→ **Problem**
Wherever the string "exactly" shows up in the records below, return that line.

[Stored items]
************

Lemma mainHandler_refused (dataChannel : list airGradientData)
    (r : http.Request) (now : time.Time) :
  refused parse r = true ->
  exists errMsg,
    (errMsg = "cannot read body" \/ errMsg = "failed to unmarshal")
    /\ mainHandler parse dataChannel r now
       = {| response := http.Error errMsg http.StatusBadRequest;
            channel := dataChannel;
            logged := [errMsg] |}.
Proof.
  intros R. unfold mainHandler.
  destruct (http.Body_ r) as [b|b] eqn:B; [|eauto].
  destruct (Unmarshal parse b zeroData) as [data [e|]] eqn:U; [eauto|].
  assert (F : refused parse r = false) by (apply refused_false; eauto).
  congruence.
Qed.

End Handler.

(** Requests that are all decoded leave one reading each on the
    channel. *)
Lemma serveAll_length (parse : string -> option time.Time)
    (rs : list (http.Request * time.Time))
    (dataChannel : list airGradientData) :
  Forall (fun rt => refused parse (fst rt) = false) rs ->
  length (serveAll parse rs dataChannel)
  = (length dataChannel + length rs)%nat.
Proof.
  unfold serveAll. revert dataChannel.
  induction rs as [|[r now] rs IH]; intros ch A; simpl.
  - lia.
  - inversion A as [|? ? R A']; subst. simpl in R.
    apply refused_false in R as (b & data & B & U).
    rewrite (mainHandler_accepted parse ch r now b data B U). simpl.
    rewrite IH by assumption. rewrite length_app. simpl. lia.
Qed.

(** ** What the handler guarantees *)

(** C2.  A request that is decoded puts one reading on the channel.  When
    the [id] segment splits at [":"] into exactly two components, the
    reading's identifier is the second; when it splits into any other number
    of components (no colon, or two or more), and when the segment is absent,
    the identifier is ["null"]. *)
Theorem sensorId_from_route (parse : string -> option time.Time)
    (dataChannel : list airGradientData) (r : http.Request)
    (now : time.Time) (b : string) (data : airGradientData) :
  http.Body_ r = http.ReadOk b ->
  Unmarshal parse b zeroData = (data, None) ->
  exists p,
    channel (mainHandler parse dataChannel r now) = (dataChannel ++ [p])%list
    /\ (forall id a c,
          http.Vars r !! "id" = Some id ->
          strings.Split id ":" = [a; c] -> Id p = c)
    /\ (forall id,
          http.Vars r !! "id" = Some id ->
          length (strings.Split id ":") <> 2%nat -> Id p = "null")
    /\ (forall a c,
          http.Vars r !! "id" = Some (a ++ ":" ++ c) ->
          colons a = 0%nat -> colons c = 0%nat -> Id p = c)
    /\ (forall id,
          http.Vars r !! "id" = Some id ->
          colons id <> 1%nat -> Id p = "null")
    /\ (http.Vars r !! "id" = None -> Id p = "null").
Proof.
  intros B U. eexists. split.
  - rewrite (mainHandler_accepted parse dataChannel r now b data B U).
    reflexivity.
  - simpl. repeat split.
    + intros id a c V E. eapply instanceId_second; eauto.
    + intros id V L. apply (instanceId_other _ id V).
      unfold colons. rewrite Split_length in L. lia.
    + intros a c V Ha Hc. apply (instanceId_pair _ a c); assumption.
    + intros id V L. apply (instanceId_other _ id V L).
    + apply instanceId_absent.
Qed.

(** C3, as the code has it.  The handler answers 400 with one of its two
    short plain-text messages and leaves the channel alone exactly when the
    body cannot be read or [json.Unmarshal] returns an error: the body is
    not well-formed JSON, or it is well-formed and its value does not fit
    the struct.  Otherwise it puts exactly one reading on the channel and
    the reply is 200 with an empty body.  A body that is not well-formed
    JSON is always among the refused. *)
Theorem handler_reply (parse : string -> option time.Time)
    (dataChannel : list airGradientData) (r : http.Request)
    (now : time.Time) :
  let s := mainHandler parse dataChannel r now in
  (refused parse r = true ->
     http.StatusCode (response s) = 400
     /\ http.ContentType (response s) = "text/plain; charset=utf-8"
     /\ (http.Body (response s) = "cannot read body" ++ http.newline
         \/ http.Body (response s) = "failed to unmarshal" ++ http.newline)
     /\ channel s = dataChannel)
  /\ (refused parse r = false ->
        response s = http.unwritten
        /\ http.StatusCode (response s) = 200
        /\ http.Body (response s) = EmptyString
        /\ exists p, channel s = (dataChannel ++ [p])%list)
  /\ (rejected s dataChannel <-> refused parse r = true)
  /\ (unreadable r = true \/ malformed r = true -> refused parse r = true).
Proof.
  intros s.
  assert (R : refused parse r = true ->
              http.StatusCode (response s) = 400
              /\ http.ContentType (response s) = "text/plain; charset=utf-8"
              /\ (http.Body (response s) = "cannot read body" ++ http.newline
                  \/ http.Body (response s)
                     = "failed to unmarshal" ++ http.newline)
              /\ channel s = dataChannel).
  { intros H.
    destruct (mainHandler_refused parse dataChannel r now H)
      as (errMsg & [-> | ->] & E); subst s; rewrite E; simpl; auto. }
  assert (A : refused parse r = false ->
              response s = http.unwritten
              /\ http.StatusCode (response s) = 200
              /\ http.Body (response s) = EmptyString
              /\ exists p, channel s = (dataChannel ++ [p])%list).
  { intros H. apply refused_false in H as (b & data & B & U). subst s.
    rewrite (mainHandler_accepted parse dataChannel r now b data B U).
    simpl. eauto 6. }
  split; [exact R|]. split; [exact A|]. split; [split|].
  - intros [St _]. destruct (refused parse r) eqn:E; [reflexivity|].
    destruct (A eq_refl) as (_ & St' & _). rewrite St' in St. discriminate.
  - intros H. destruct (R H) as (St & _ & _ & C). split; assumption.
  - unfold unreadable, malformed, refused, json.Valid.
    destruct (http.Body_ r) as [b|b]; [|auto].
    destruct (json.checkValid b); intros [H|H]; try discriminate; auto.
Qed.

(** C4, where the code departs from it: the route matches a path whose
    [id] segment ends in its only colon, and the reading that reaches the
    channel then carries the empty identifier. *)
Theorem empty_identifier_enqueued (now : time.Time) :
  exists s p,
    ServeHTTP sampleRFC3339 [] "/sensors/airgradient:/measures"
      (http.ReadOk exampleBody) now = Some s
    /\ http.StatusCode (response s) = 200
    /\ channel s = [p]
    /\ Id p = EmptyString.
Proof.
  eexists. eexists.
  split; [vm_compute; reflexivity|]. simpl. auto.
Qed.

(** C5.  A request that is decoded puts on the channel a reading whose
    timestamp is the receipt time [now], whatever timestamp the decoding of
    the body left in the struct; and a body can leave one there, since the
    key [Ts] is decoded into that field. *)
Theorem timestamp_is_receipt_time (parse : string -> option time.Time)
    (dataChannel : list airGradientData) (r : http.Request)
    (now : time.Time) (b : string) (data : airGradientData) :
  http.Body_ r = http.ReadOk b ->
  Unmarshal parse b zeroData = (data, None) ->
  (exists p,
     channel (mainHandler parse dataChannel r now) = (dataChannel ++ [p])%list
     /\ Ts p = now
     /\ p = setTs now (setId (instanceId (http.Vars r)) data))
  /\ (forall raw t,
        parse raw = Some t ->
        value parse (json.Object [("Ts", json.Str raw)]) zeroData
        = (setTs t zeroData, None)).
Proof.
  intros B U. split.
  - eexists. split.
    + rewrite (mainHandler_accepted parse dataChannel r now b data B U).
      reflexivity.
    + split; reflexivity.
  - intros raw t P. cbn. rewrite P. reflexivity.
Qed.

Lemma sensorId_from_route_witness :
  exists p,
    channel (mainHandler sampleRFC3339 [] exampleRequest receipt) = [p]
    /\ Id p = "office-1".
Proof.
  destruct (sensorId_from_route sampleRFC3339 [] exampleRequest receipt
              exampleBody exampleData eq_refl
              ltac:(vm_compute; reflexivity))
    as (p & C & H & _).
  exists p. split; [exact C|].
  apply (H "airgradient:office-1" "airgradient" "office-1");
    vm_compute; reflexivity.
Defined.

(** C3 as stated fails: this body is well-formed JSON and is read in full,
    and the handler answers 400 without touching the channel. *)
Lemma wellformed_body_rejected :
  json.Valid (dq "{'wifi':'x'}") = true
  /\ rejected (mainHandler sampleRFC3339 [] misfitRequest receipt) []
  /\ ~ (rejected (mainHandler sampleRFC3339 [] misfitRequest receipt) []
        <-> unreadable misfitRequest = true \/ malformed misfitRequest = true).
Proof.
  assert (R : rejected (mainHandler sampleRFC3339 [] misfitRequest receipt) [])
    by (split; vm_compute; reflexivity).
  split; [vm_compute; reflexivity|]. split; [exact R|].
  intros [H _]. destruct (H R) as [U|U]; vm_compute in U; discriminate.
Qed.

Lemma handler_reply_witness :
  http.StatusCode
    (response (mainHandler sampleRFC3339 [] misfitRequest receipt)) = 400
  /\ channel (mainHandler sampleRFC3339 [] misfitRequest receipt) = []
  /\ exists p,
       channel (mainHandler sampleRFC3339 [] exampleRequest receipt) = [p].
Proof.
  destruct (handler_reply sampleRFC3339 [] misfitRequest receipt)
    as (R & _).
  destruct (R ltac:(vm_compute; reflexivity)) as (St & _ & _ & C).
  destruct (handler_reply sampleRFC3339 [] exampleRequest receipt)
    as (_ & A & _).
  destruct (A ltac:(vm_compute; reflexivity)) as (_ & _ & _ & P).
  split; [exact St|]. split; [exact C|exact P].
Defined.

Lemma timestamp_is_receipt_time_witness :
  Ts (fst (Unmarshal sampleRFC3339 stampedBody zeroData))
  = 1136214245000000000
  /\ exists p,
       channel (mainHandler sampleRFC3339 [] stampedRequest receipt) = [p]
       /\ Ts p = receipt.
Proof.
  split; [vm_compute; reflexivity|].
  destruct (timestamp_is_receipt_time sampleRFC3339 [] stampedRequest
              receipt stampedBody
              (fst (Unmarshal sampleRFC3339 stampedBody zeroData))
              eq_refl ltac:(vm_compute; reflexivity))
    as ((p & C & T & _) & _).
  exists p. split; [exact C | exact T].
Defined.

(** ** main.go: the connection *)

Lemma nonEmpty_true (s : string) : nonEmpty s = true <-> s <> EmptyString.
Proof.
  unfold nonEmpty. rewrite negb_true_iff.
  destruct (String.eqb_spec s EmptyString); split; congruence.
Qed.

Lemma nonEmpty_false (s : string) : nonEmpty s = false <-> s = EmptyString.
Proof.
  unfold nonEmpty. rewrite negb_false_iff. apply String.eqb_eq.
Qed.

Lemma writeDest_bucket (config : Configuration) :
  Bucket (InfluxDB_ config) <> EmptyString ->
  writeDest config = inr (Bucket (InfluxDB_ config)).
Proof.
  intros H. unfold writeDest. apply nonEmpty_true in H. rewrite H.
  reflexivity.
Qed.

Lemma writeDest_database (config : Configuration) :
  Bucket (InfluxDB_ config) = EmptyString ->
  Database (InfluxDB_ config) <> EmptyString ->
  RetentionPolicy (InfluxDB_ config) <> EmptyString ->
  writeDest config
  = inr (Database (InfluxDB_ config) ++ "/"
         ++ RetentionPolicy (InfluxDB_ config)).
Proof.
  intros B D R. unfold writeDest.
  apply nonEmpty_false in B. apply nonEmpty_true in D, R.
  rewrite B, D, R. reflexivity.
Qed.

************

→ **Solution for this exercise**
    the [id] segment splits at [":"] into exactly two components, the
    short plain-text messages and leaves the channel alone exactly when the
    the struct.  Otherwise it puts exactly one reading on the channel and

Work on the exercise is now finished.